Study shows mountain caribou are not affected by helicopter skiing activity

The mountain caribou is listed as an endangered species in Canada

A study shows that helicopter skiing has little to no impact on the endangered mountain caribou.

A study shows that helicopter skiing has little to no impact on the endangered mountain caribou.

By Mike Wiegele Helicopter Skiing

A study has shown that, contrary to what sceptics think, helicopter skiing has little to no impact on the endangered mountain caribou.

The study entitled, Assessing the Impacts of Heli-Skiing on the Behaviour and Spatial Distribution of Mountain Caribou, conducted by Thompson Rivers University(TRU) graduate student Katharina Huebel, was a joint venture between Mike Wiegele Helicopter Skiing, TRU and the province’s Ministry of Environment.

The findings of the study show that mountain caribou do not abandon areas that are frequently used for helicopter skiing, and that they were not hurt or frightened by the activity. The mountain caribou is listed as an endangered species in Canada, with herds only remaining in British Columbia and Northern Idaho in the United States.

Mike Wiegele, owner of Mike Wiegele Helicopter Skiing, said that the results have proven what they have known for a long time.

“We wanted to be sure that our skiing activities did not interfere with or disrupt the mountain caribou, and the conclusion is clear,” said Wiegele.

“We have recorded every sighting of the mountain caribou within our ski area since 1996. We gladly made this data available to Katharina in order for her study to be conducted with the most accurate information.

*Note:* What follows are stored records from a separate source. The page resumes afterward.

(* ===== verification/Strings.v ===== *)
(** Go's [strings] and [strconv] on words: white space, fields, trimming,
    searching for bytes, and numbers in a base. *)
From S2P Require Import Prelude Text Strconv.

Definition tab : Z := 9.

(** [unicode.IsSpace]. *)
Definition IsSpace (r : Z) : bool :=
  in_range 9 13 r || bool_decide (r ∈ [32; 0x85; 0xA0; 0x1680; 0x2028; 0x2029; 0x202F; 0x205F; 0x3000])
  || in_range 0x2000 0x200A r.

(** ** By runes *)

(** [strings.Fields]: [cur] is the field that is being read. *)
Fixpoint fields_from (fuel : nat) (s cur : bytes) : list bytes :=
  let done := if bool_decide (cur = []) then [] else [cur] in
  match fuel, s with
  | S fuel, _ :: _ =>
      let '(r, w) := DecodeRune s in
      if IsSpace r then done ++ fields_from fuel (drop w s) []
      else fields_from fuel (drop w s) (cur ++ take w s)
  | _, _ => done
  end.

Definition Fields (s : bytes) : list bytes := fields_from (length s) s [].

(** [utf8.DecodeLastRuneInString]. *)
Definition RuneStart (b : Z) : bool := negb (is_cont b).

Definition DecodeLastRune (s : bytes) : Z * nat :=
  let n := length s in
  match last s with
  | None => (RuneError, 0%nat)
  | Some b =>
      if b <? RuneSelf then (b, 1%nat)
      else
        let starts k := (k <=? n)%nat && RuneStart (nth (n - k)%nat s 0) in
        let k := if starts 2%nat then 2%nat else if starts 3%nat then 3%nat else if starts 4%nat then 4%nat
                 else Nat.min 5 n in
        let '(r, w) := DecodeRune (drop (n - k) s) in
        if (w =? k)%nat then (r, w) else (RuneError, 1%nat)
  end.

(** [strings.TrimLeftFunc] and [TrimRightFunc] with [unicode.IsSpace]. *)
Fixpoint trim_left_space (fuel : nat) (s : bytes) : bytes :=
  match fuel, s with
  | S fuel, _ :: _ => let '(r, w) := DecodeRune s in if IsSpace r then trim_left_space fuel (drop w s) else s
  | _, _ => s
  end.

Fixpoint trim_right_space (fuel : nat) (s : bytes) : bytes :=
  match fuel, s with
  | S fuel, _ :: _ =>
      let '(r, w) := DecodeLastRune s in
      if IsSpace r then trim_right_space fuel (take (length s - w) s) else s
  | _, _ => s
  end.

(** [strings.TrimSpace]. *)
Definition TrimSpace (s : bytes) : bytes :=
  let s := trim_left_space (length s) s in trim_right_space (length s) s.

(** ** By bytes *)

Fixpoint take_while (f : Z -> bool) (s : bytes) : bytes :=
  match s with c :: t => if f c then c :: take_while f t else [] | [] => [] end.
Fixpoint drop_while (f : Z -> bool) (s : bytes) : bytes :=
  match s with c :: t => if f c then drop_while f t else s | [] => [] end.

(** [strings.TrimLeft], [TrimRight] and [Trim] with a cutset of ASCII bytes. *)
Definition TrimLeft (s cutset : bytes) : bytes := drop_while (contains cutset) s.
Definition TrimRight (s cutset : bytes) : bytes := reverse (drop_while (contains cutset) (reverse s)).
Definition Trim (s cutset : bytes) : bytes := TrimRight (TrimLeft s cutset) cutset.

(** [strings.HasSuffix] and [CutSuffix]. *)
Definition HasSuffix (s suf : bytes) : bool := bool_decide (drop (length s - length suf) s = suf).
Definition CutSuffix (s suf : bytes) : option bytes :=
  if (length suf <=? length s)%nat && HasSuffix s suf then Some (take (length s - length suf) s) else None.

(** [strings.LastIndexByte]: what is before the last [c] and after it. *)
Fixpoint cut_last (c : Z) (s : bytes) : option (bytes * bytes) :=
  match s with
  | [] => None
  | x :: t =>
      match cut_last c t with
      | Some (a, b) => Some (x :: a, b)
      | None => if x =? c then Some ([], t) else None
      end
  end.

(** [strings.Contains]. *)
Fixpoint Contains (s sub : bytes) : bool :=
  HasPrefix s sub || match s with [] => false | _ :: t => Contains t sub end.

(** [strings.Index]. *)
Fixpoint Index (s sub : bytes) : option nat :=
  if HasPrefix s sub then Some 0%nat else match s with [] => None | _ :: s => S <$> Index s sub end.

(** ** Numbers *)

(** [strconv.ParseInt(s, 10, 64)] is [strconv.Atoi] where an [int] has 64 bits. *)
Definition ParseInt (s : bytes) : outcome num_err Z := Atoi s.

(** [strconv.ParseUint(s, 8, bitSize)]. *)
Fixpoint parse_octal (maxVal n : Z) (s : bytes) : outcome num_err Z :=
  match s with
  | [] => Ok n
  | c :: s =>
      if negb (in_range 48 55 c) then Err ErrSyntax
      else let n := n * 8 + (c - 48) in
           if maxVal <? n then Err ErrRange else parse_octal maxVal n s
  end.

Definition ParseUint8 (bitSize : Z) (s : bytes) : outcome num_err Z :=
  match s with [] => Err ErrSyntax | _ => parse_octal (2 ^ bitSize - 1) 0 s end.

(** The octal digits of a number ([%o]). *)
Fixpoint oct_digits (fuel : nat) (n : Z) (acc : bytes) : bytes :=
  match fuel with
  | O => acc
  | S fuel =>
      let acc := 48 + n mod 8 :: acc in
      if n <? 8 then acc else oct_digits fuel (n / 8) acc
  end.

Definition oct (n : Z) : bytes := oct_digits (S (Z.to_nat (Z.log2 n))) n [].

(** ** Facts *)

(** A byte that is no white space and starts no other rune. *)
Definition graphic (c : Z) : bool := in_range 0x21 0x7E c.
Definition word (s : bytes) : Prop := s <> [] /\ Forall (fun c => graphic c = true) s.

#[export] Instance word_dec s : Decision (word s).
Proof. unfold word. apply _. Defined.

Lemma graphic_range c : graphic c = true -> 0x21 <= c <= 0x7E.
Proof. unfold graphic, in_range. rewrite andb_true_iff, !Z.leb_le. lia. Qed.

Lemma decode_ascii c s : c < RuneSelf -> DecodeRune (c :: s) = (c, 1%nat).
Proof. intros H. unfold DecodeRune, RuneSelf in *. by rewrite (proj2 (Z.ltb_lt c _)) by lia. Qed.

Lemma graphic_no_space c : graphic c = true -> IsSpace c = false.
Proof.
  intros Hc%graphic_range. unfold IsSpace, in_range.
  rewrite bool_decide_false; [|intros Hin; set_unfold in Hin; lia].
  rewrite (proj2 (Z.leb_gt c 13)), (proj2 (Z.leb_gt 0x2000 c)) by lia.
  by rewrite andb_false_r.
Qed.

Lemma fields_word fuel w s cur : Forall (fun c => graphic c = true) w -> (length w <= fuel)%nat ->
  fields_from fuel (w ++ s) cur = fields_from (fuel - length w) s (cur ++ w).
Proof.
  intros Hw. revert fuel cur. induction Hw as [|c w Hc Hw IH]; intros fuel cur Hf.
  { cbn. by rewrite Nat.sub_0_r, app_nil_r. }
  destruct fuel as [|fuel]; [cbn in Hf; lia|]. cbn [app fields_from length Nat.sub].
  pose proof (graphic_range c Hc). rewrite decode_ascii by (unfold RuneSelf; lia).
  rewrite graphic_no_space by done. cbn [drop take]. rewrite IH by (cbn in Hf; lia).
  by rewrite <- app_assoc.
Qed.

(** Words, each after the first behind one space. *)
Definition spaced (ws : list bytes) : bytes := mjoin ((fun w => space :: w) <$> ws).

Lemma fields_spaced ws fuel cur : Forall word ws -> (length (spaced ws) <= fuel)%nat -> cur <> [] ->
  fields_from fuel (spaced ws) cur = cur :: ws.
Proof.
  intros Hws. revert fuel cur. induction Hws as [|w ws [Hw0 Hw] Hws IH]; intros fuel cur Hf Hc.
  { destruct fuel; cbn; by rewrite bool_decide_false. }
  unfold spaced in *. rewrite fmap_cons, mjoin_cons in *. destruct fuel as [|fuel]; [cbn in Hf; lia|].
  cbn [app fields_from]. rewrite decode_ascii by done. change (IsSpace space) with true. cbn [drop].
  rewrite bool_decide_false by done. cbn [app]. f_equal.
  cbn [length app] in Hf. rewrite length_app in Hf.
  rewrite drop_0, fields_word by (done || lia). apply IH; [lia|done].
Qed.

Lemma Fields_spaced w ws : word w -> Forall word ws -> Fields (w ++ spaced ws) = w :: ws.
Proof.
  intros [Hw0 Hw] Hws. unfold Fields. rewrite fields_word by (done || rewrite length_app; lia).
  apply fields_spaced; [done| |by destruct w].
  rewrite length_app. lia.
Qed.

Lemma trim_left_graphic fuel c s : graphic c = true -> trim_left_space fuel (c :: s) = c :: s.
Proof.
  intros Hc. destruct fuel; [done|]. cbn [trim_left_space]. pose proof (graphic_range c Hc).
  rewrite decode_ascii by (unfold RuneSelf; lia). by rewrite graphic_no_space.
Qed.

Lemma trim_right_graphic fuel s c : graphic c = true -> trim_right_space fuel (s ++ [c]) = s ++ [c].
Proof.
  intros Hc. pose proof (graphic_range c Hc). destruct fuel; [by destruct (s ++ [c])|].
  destruct (s ++ [c]) as [|x l] eqn:E; [done|]. cbn [trim_right_space]. rewrite <- E.
  unfold DecodeLastRune. rewrite last_snoc. unfold RuneSelf. rewrite (proj2 (Z.ltb_lt c _)) by lia.
  by rewrite graphic_no_space.
Qed.

(** Text between two characters that are no white space is left alone. *)
Lemma TrimSpace_id a s b : graphic a = true -> graphic b = true -> TrimSpace (a :: s ++ [b]) = a :: s ++ [b].
Proof.
  intros Ha Hb. unfold TrimSpace. rewrite trim_left_graphic by done.
  rewrite app_comm_cons. by apply trim_right_graphic.
Qed.

Lemma take_while_app f a b : Forall (fun c => f c = true) a -> (forall c t, b = c :: t -> f c = false) ->
  take_while f (a ++ b) = a /\ drop_while f (a ++ b) = b.
Proof.
  intros Ha Hb. induction Ha as [|c a Hc Ha [IH1 IH2]]; cbn.
  - destruct b as [|c t]; cbn; [done|]. by rewrite (Hb c t).
  - rewrite Hc. by rewrite IH1, IH2.
Qed.

Lemma CutSuffix_app s suf : CutSuffix (s ++ suf) suf = Some s.
Proof.
  unfold CutSuffix, HasSuffix. rewrite length_app, Nat.add_sub.
  rewrite bool_decide_true by apply drop_app_length. rewrite take_app_length.
  by rewrite (proj2 (Nat.leb_le _ _)) by lia.
Qed.

Lemma CutSuffix_Some s suf a : CutSuffix s suf = Some a <-> s = a ++ suf.
Proof.
  split; [|intros ->; apply CutSuffix_app]. unfold CutSuffix, HasSuffix.
  destruct (_ <=? _)%nat eqn:E; [|done]. case_bool_decide as H; [|done]. intros [= <-].
  rewrite <- (take_drop (length s - length suf) s) at 1. by rewrite H.
Qed.

Lemma cut_last_app c a b : c ∉ b -> cut_last c (a ++ c :: b) = Some (a, b).
Proof.
  intros Hb. induction a as [|x a IH]; cbn; [|by rewrite IH].
  assert (cut_last c b = None) as ->; [|by rewrite Z.eqb_refl].
  clear -Hb. induction b as [|x b IH]; cbn; [done|]. apply not_elem_of_cons in Hb as [Hx Hb].
  rewrite IH by done. by rewrite (proj2 (Z.eqb_neq x c)) by congruence.
Qed.

Lemma cut_last_Some c s a b : cut_last c s = Some (a, b) -> s = a ++ c :: b /\ c ∉ b.
Proof.
  revert a b. induction s as [|x s IH]; intros a b; cbn; [done|].
  destruct (cut_last c s) as [[a' b']|] eqn:E.
  - intros [= <- <-]. destruct (IH _ _ eq_refl) as [-> H]. done.
  - destruct (x =? c) eqn:Ex; [|done]. zbool. intros [= <- <-]. subst. split; [done|].
    clear -E. induction s as [|x s IH]; [apply not_elem_of_nil|]. cbn in E.
    destruct (cut_last c s) as [[]|]; [done|]. destruct (x =? c) eqn:Ex; [done|]. zbool.
    apply not_elem_of_cons. split; [congruence|by apply IH].
Qed.

Lemma oct_digits_acc fuel n acc : oct_digits fuel n acc = oct_digits fuel n [] ++ acc.
Proof.
  revert n acc. induction fuel as [|fuel IH]; intros n acc; [done|].
  cbn [oct_digits]. destruct (n <? 8); [done|].
  rewrite IH, (IH _ [_]), <- app_assoc. done.
Qed.

Lemma oct_digits_octal fuel n : Forall (fun c => in_range 48 55 c = true) (oct_digits fuel n []).
Proof.
  revert n. induction fuel as [|fuel IH]; intros n; cbn [oct_digits]; [constructor|].
  assert (Hd : in_range 48 55 (48 + n mod 8) = true).
  { unfold in_range. rewrite andb_true_iff, !Z.leb_le. pose proof (Z.mod_pos_bound n 8). lia. }
  destruct (n <? 8); [by repeat constructor|]. rewrite oct_digits_acc. apply Forall_app. split; [apply IH|].
  by repeat constructor.
Qed.

Lemma parse_octal_app maxVal n s k v :
  parse_octal maxVal n s = Ok v -> parse_octal maxVal n (s ++ k) = parse_octal maxVal v k.
Proof.
  revert n. induction s as [|c s IH]; intros n; cbn [parse_octal app]; [by intros <-%Ok_inj|].
  destruct (negb _); [done|]. destruct (_ <? _); [done|]. apply IH.
Qed.

Lemma parse_octal_digits maxVal fuel n : 0 <= n <= maxVal -> n < 2 ^ Z.of_nat fuel ->
  parse_octal maxVal 0 (oct_digits fuel n []) = Ok n.
Proof.
  revert n. induction fuel as [|fuel IH]; intros n Hn Hf; [cbn in *; f_equal; lia|].
  cbn [oct_digits]. pose proof (Z.mod_pos_bound n 8 ltac:(lia)). pose proof (Z.div_mod n 8 ltac:(lia)).
  assert (Hr : in_range 48 55 (48 + n mod 8) = true) by (unfold in_range; rewrite andb_true_iff, !Z.leb_le; lia).
  destruct (n <? 8) eqn:E; zbool.
  - cbn [parse_octal]. rewrite Hr. cbn [negb]. rewrite Z.mod_small by lia.
    rewrite (proj2 (Z.ltb_ge maxVal _)) by lia. f_equal. lia.
  - rewrite oct_digits_acc. rewrite Nat2Z.inj_succ, Z.pow_succ_r in Hf by lia.
    rewrite parse_octal_app with (v := n / 8).
    + cbn [parse_octal]. rewrite Hr. cbn [negb]. rewrite (proj2 (Z.ltb_ge maxVal _)) by lia. f_equal. lia.
    + apply IH; [split; [apply Z.div_pos; lia|]; nia|]. apply Z.div_lt_upper_bound; lia.
Qed.

Lemma oct_not_nil n : oct n <> [].
Proof.
  unfold oct. cbn [oct_digits]. destruct (n <? 8); [done|]. rewrite oct_digits_acc.
  by destruct (oct_digits _ _ _).
Qed.

Lemma ParseUint8_oct w n : 0 <= n < 2 ^ w -> ParseUint8 w (oct n) = Ok n.
Proof.
  intros Hn. unfold ParseUint8. destruct (oct n) eqn:E; [by destruct (oct_not_nil n)|]. rewrite <- E.
  apply parse_octal_digits; [lia|].
  destruct (decide (n = 0)) as [->|]; [done|].
  pose proof (Z.log2_spec n ltac:(lia)). rewrite Nat2Z.inj_succ, Z2Nat.id by apply Z.log2_nonneg. lia.
Qed.

Lemma oct_word n : word (oct n).
Proof.
  split; [apply oct_not_nil|]. unfold oct. eapply Forall_impl; [apply oct_digits_octal|].
  intros c. unfold graphic, in_range. rewrite !andb_true_iff, !Z.leb_le. lia.
Qed.

Lemma dec_word n : word (dec n).
Proof.
  split; [apply dec_not_nil|]. eapply Forall_impl; [apply dec_is_digits|].
  intros c. unfold is_digit, graphic, in_range. rewrite !andb_true_iff, !Z.leb_le. lia.
Qed.
(* ===== verification/Rcmd.v ===== *)
(** The rcmd protocol ([rcmd/rcmd.go]): the head of a request, the callback for the
    error stream, and the one command of a connection. The connection, the dialling
    and the command are whatever they are: functions of a state. *)
From S2P Require Import Prelude Netip Text Strings.

Definition maxRequest : Z := 4096.

(** ** [bufio.Reader] over a connection *)

Record buffered := MkBuf { b_data : bytes; b_err : option Z }.

(** [io.ErrNoProgress]: a hundred reads that gave nothing. *)
Definition errNoProgress : Z := 1001.

Section bufio.
Context {W : Type} (read : W -> (bytes * option Z) * W).

Fixpoint fill (tries : nat) (w : W) : buffered * W :=
  match tries with
  | O => (MkBuf [] (Some errNoProgress), w)
  | S tries =>
      let '((got, err), w) := read w in
      match err with
      | Some e => (MkBuf got (Some e), w)
      | None => if zlen got =? 0 then fill tries w else (MkBuf got None, w)
      end
  end.

(** [ReadByte]: an error is given once, after what came before it. *)
Definition ReadByte (b : buffered) (w : W) : (Z + Z) * buffered * W :=
  match b_data b with
  | c :: rest => (inl c, MkBuf rest (b_err b), w)
  | [] =>
      let '(b, w) := match b_err b with Some _ => (b, w) | None => fill 100 w end in
      match b_data b with
      | c :: rest => (inl c, MkBuf rest (b_err b), w)
      | [] => (inr (default 0 (b_err b)), MkBuf [] None, w)
      end
  end.

Inductive field_err := ReadErr (code : Z) | TooLong.

(** [readField]: [room] more bytes may be read. *)
Fixpoint read_field (room : nat) (got : bytes) (b : buffered) (w : W) : (bytes + field_err) * buffered * W :=
  match room with
  | O => (inr TooLong, b, w)
  | S room =>
      match ReadByte b w with
      | (inr e, b, w) => (inr (ReadErr e), b, w)
      | (inl c, b, w) => if c =? 0 then (inl got, b, w) else read_field room (got ++ [c]) b w
      end
  end.
(** The sets a set is after are visited one by one. *)
Lemma visit_all root fuel name :
  (forall b st, searching root st -> leads_to st b -> rtc installed_after root b -> deep_enough fuel st ->
    visited root st [b] (visit fuel sets b name st)) ->
  rtc installed_after root name ->
  forall bs i st, (forall b, b ∈ bs -> installed_after name b) ->
    searching root st -> (forall x, x ∈ st.1.2 -> x ∉ st.1.1 -> rtc installed_after x name) -> deep_enough fuel st ->
    visited root st bs (loop (fun _ b st => visit fuel sets b name st) i bs st).
Proof.
  intros IH Hroot. induction bs as [|b bs IHbs]; intros i st Hbs Hs Hlead Hdeep; cbn [loop].
  { split_and!; [done|apply went_on_refl|]. by intros b Hb%elem_of_nil. }
  assert (Hb : installed_after name b) by (apply Hbs; by left).
  specialize (IH b st Hs). destruct (visit fuel sets b name st) as [st1|e| ]; cbn [mbind outcome_bind].
  - destruct IH as (Hs1 & Hw1 & Hd1); [|by eapply rtc_r|done|].
    { intros x Hx Hnx. eapply tc_rtc_l; [by apply Hlead|by apply tc_once]. }
    assert (Hlead1 : forall x, x ∈ st1.1.2 -> x ∉ st1.1.1 -> rtc installed_after x name).
    { intros x Hx Hnx. destruct (wo_stack _ _ Hw1 x Hx) as [Hx'|Hx']; [|done].
      apply Hlead; [done|]. intros Hin. by apply Hnx, (wo_done _ _ Hw1). }
    assert (Hdeep1 : deep_enough fuel st1) by (pose proof (wo_length _ _ Hw1); unfold deep_enough in *; lia).
    specialize (IHbs (i + 1)%nat st1 ltac:(intros; apply Hbs; by right) Hs1 Hlead1 Hdeep1).
    destruct (loop _ _ bs st1) as [st2|e| ]; [|done|done]. destruct IHbs as (Hs2 & Hw2 & Hd2).
    split_and!; [done|by eapply went_on_trans|]. intros x [->|Hx]%elem_of_cons; [|by apply Hd2].
    apply (wo_done _ _ Hw2), Hd1. by left.
  - apply IH; [|by eapply rtc_r|done]. intros x Hx Hnx. eapply tc_rtc_l; [by apply Hlead|by apply tc_once].
  - apply IH; [|by eapply rtc_r|done]. intros x Hx Hnx. eapply tc_rtc_l; [by apply Hlead|by apply tc_once].
Qed.

Lemma searching_push root done visiting order name s :
  searching root (done, visiting, order) -> name ∉ visiting -> find_set sets name = Some s ->
  searching root (done, name :: visiting, order).
Proof.
  intros [Ho Hd Hv Hn Hk] Hnew Hf. cbn in *. split; cbn; [done|done| | |].
  - intros x Hx. right. by apply Hv.
  - by constructor.
  - intros x [->|Hx]%elem_of_cons; [|by apply Hk]. destruct (find_set_Some _ _ _ Hf) as [<- Hin]. by apply list_elem_of_fmap_2.
Qed.

Lemma searching_pop root done visiting order name s :
  searching root (done, visiting, order) -> name ∈ visiting -> name ∉ done -> find_set sets name = Some s ->
  rtc installed_after root name -> (forall b, b ∈ is_After s -> b ∈ done) ->
  searching root (name :: done, visiting, order ++ [s]).
Proof.
  intros [Ho Hd Hv Hn Hk] Hin Hnd Hf Hr Ha. cbn in *. destruct (find_set_Some _ _ _ Hf) as [Hname _]. split; cbn.
  - apply ordered_snoc; rewrite ?Hname; try done; [by rewrite <- Hd|]. intros b Hb. by apply Hd, Ha.
  - intros x. rewrite elem_of_cons, fmap_app, elem_of_app, Hd. cbn. rewrite list_elem_of_singleton, Hname. tauto.
  - intros x [->|Hx]%elem_of_cons; [done|by apply Hv].
  - done.
  - done.
Qed.

Lemma visit_searches root fuel name from st :
  searching root st -> leads_to st name -> rtc installed_after root name -> deep_enough fuel st ->
  visited root st [name] (visit fuel sets name from st).
Proof.
  revert name from st. induction fuel as [|fuel IH]; intros name from [[done visiting] order] Hs Hlead Hroot Hdeep.
  { pose proof (visiting_few _ _ Hs). unfold deep_enough in Hdeep. cbn in *. lia. }
  cbn [visit]. case_bool_decide as Hdone.
  { split_and!; [done|apply went_on_refl|]. by intros b ->%list_elem_of_singleton. }
  case_bool_decide as Hvis.
  { exists name. split; [done|]. right. by apply Hlead. }
  destruct (find_set sets name) as [s|] eqn:Hf; [|exists name; by auto].
  assert (Hs1 : searching root (done, name :: visiting, order)) by by eapply searching_push.
  pose proof (visit_all root fuel name (fun b => IH b name) Hroot (is_After s) 0%nat (done, name :: visiting, order)) as Hall.
  assert (Hstack : forall x, x ∈ name :: visiting -> x ∉ done -> rtc installed_after x name).
  { intros x [->|Hx]%elem_of_cons Hnx; [done|by apply tc_rtc, Hlead]. }
  specialize (Hall ltac:(by exists s) Hs1 Hstack ltac:(unfold deep_enough in *; cbn in *; lia)). clear Hstack.
  destruct (loop (fun _ b st => visit fuel sets b name st) 0 (is_After s) (done, name :: visiting, order)) as [st1|e| ];
    cbn [mbind outcome_bind]; [|done|done].
  destruct Hall as (Hs2 & Hw & Hd2).
  destruct st1 as [[done1 visiting1] order1]. destruct Hw as [Wd Wv Wl Ws Wo]. cbn in Wd, Wv, Wl, Ws, Wo, Hd2.
  assert (Hopen : name ∉ done1) by (apply Wo; [by left|done]).
  split_and!; [|split; cbn|intros b ->%list_elem_of_singleton; by left].
  - apply searching_pop; try done. apply Wv. by left.
  - set_solver.
  - set_solver.
  - lia.
  - intros x Hx. destruct (Ws x Hx) as [[->|Hx']%elem_of_cons|Hx']; [right; by left|by left|right; by right].
  - intros x Hx Hnx [->|Hx']%elem_of_cons; [done|]. revert Hx'. apply Wo; [by right|done].
Qed.

(** In an order what a set is after comes before it, so nothing is after itself. *)
Lemma ordered_before root order i a b : ordered root order -> (is_Name <$> order) !! i = Some a -> tc installed_after a b ->
  exists j, (j < i)%nat /\ (is_Name <$> order) !! j = Some b.
Proof.
  intros Ho Hi Ht. revert i Hi.
  assert (Hstep : forall a b i, (is_Name <$> order) !! i = Some a -> installed_after a b ->
    exists j, (j < i)%nat /\ (is_Name <$> order) !! j = Some b).
  { intros a' b' i Hi (s & Hf & Hin). apply list_lookup_fmap_Some in Hi as (s' & -> & Hi).
    assert (s' = s) as -> by (pose proof (or_set _ _ Ho _ _ Hi); congruence).
    pose proof (or_after _ _ Ho i s b' Hi Hin) as [j Hj]%list_elem_of_lookup. exists j.
    rewrite list_lookup_fmap in Hj |- *. destruct (decide (j < i)%nat) as [Hlt|Hge].
    - by rewrite lookup_take_lt in Hj.
    - rewrite lookup_take_ge in Hj by lia. done. }
  induction Ht as [a b H|a b c H _ IH]; intros i Hi; [by eapply Hstep|].
  destruct (Hstep a b i Hi H) as (j & Hj & Hb). destruct (IH j Hb) as (k & Hk & Hc). exists k. split; [lia|done].
Qed.

(** A complete order: all that the root needs, the root last. *)
Definition complete (root : bytes) (order : list InstallSet) : Prop :=
  ordered root order /\ (forall b, rtc installed_after root b <-> b ∈ is_Name <$> order) /\
  last (is_Name <$> order) = Some root.

Lemma ordered_complete root order : ordered root order -> root ∈ is_Name <$> order -> complete root order.
Proof.
  intros Ho [i Hi]%list_elem_of_lookup. split_and!; [done| |].
  - intros b. split.
    + intros [<-|Ht]%rtc_tc; [by eapply list_elem_of_lookup_2|].
      destruct (ordered_before _ _ _ _ _ Ho Hi Ht) as (j & _ & Hj). by eapply list_elem_of_lookup_2.
    + intros (s & -> & [j Hj]%list_elem_of_lookup)%list_elem_of_fmap. by eapply or_needed.
  - rewrite last_lookup. set (n := length (is_Name <$> order)). pose proof (lookup_lt_Some _ _ _ Hi) as Hlt.
    destruct (lookup_lt_is_Some_2 (is_Name <$> order) (pred n)) as [b Hb]; [lia|]. rewrite Hb. f_equal.
    pose proof Hb as Hb'. apply list_lookup_fmap_Some in Hb' as (s & -> & Hs).
    pose proof (or_needed _ _ Ho _ _ Hs) as [->|Ht]%rtc_tc; [done|].
    destruct (ordered_before _ _ _ _ _ Ho Hi Ht) as (j & Hj & Hjb).
    pose proof (NoDup_lookup _ _ _ _ (or_once _ _ Ho) Hjb Hb). lia.
Qed.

“Our best management practices were implemented over 20 years ago. We enforce closing areas to skiing upon detection of caribou to avoid disturbances, and it appears that these practices are successful,” said Wiegele.

Government studies show that mountain caribou numbers are down by 30 per cent in Wells Grey Provincial Park, which borders the tenure for Mike Wiegele Helicopter Skiing.

“The decrease in numbers can be linked to the loss of old-growth forests, which caribou rely on for food, causing the caribou to abandon areas,” said Wiegele.

The study was presented at the Canada West Ski Areas Association (CWSAA) Spring Conference in Kelowna on Tuesday, May 7.

“The presentation was attended, with a number of government agencies represented, as well as helicopter and snowcat skiing operators and representatives from the snowmobile community. We were very pleased with the valuable input and discussions that followed.

Unfortunately, it was noted that the government has not properly conducted predator management operations, or funded new recovery projects as promised. Only $500,000 has been spent on these projects, when $2 million is needed,” said Wiegele.

“This study is not the end of it. More work and collaboration is needed between helicopter and snowcat operators and the government to protect this animal. We will continue to work with the ministry, and train our pilots and guides of awareness procedures such as flying over an area before skiing it, use alternate ski areas if wildlife is sighted, and to maintain a minimum distance of 500 meters from the Caribou,” said Wiegele.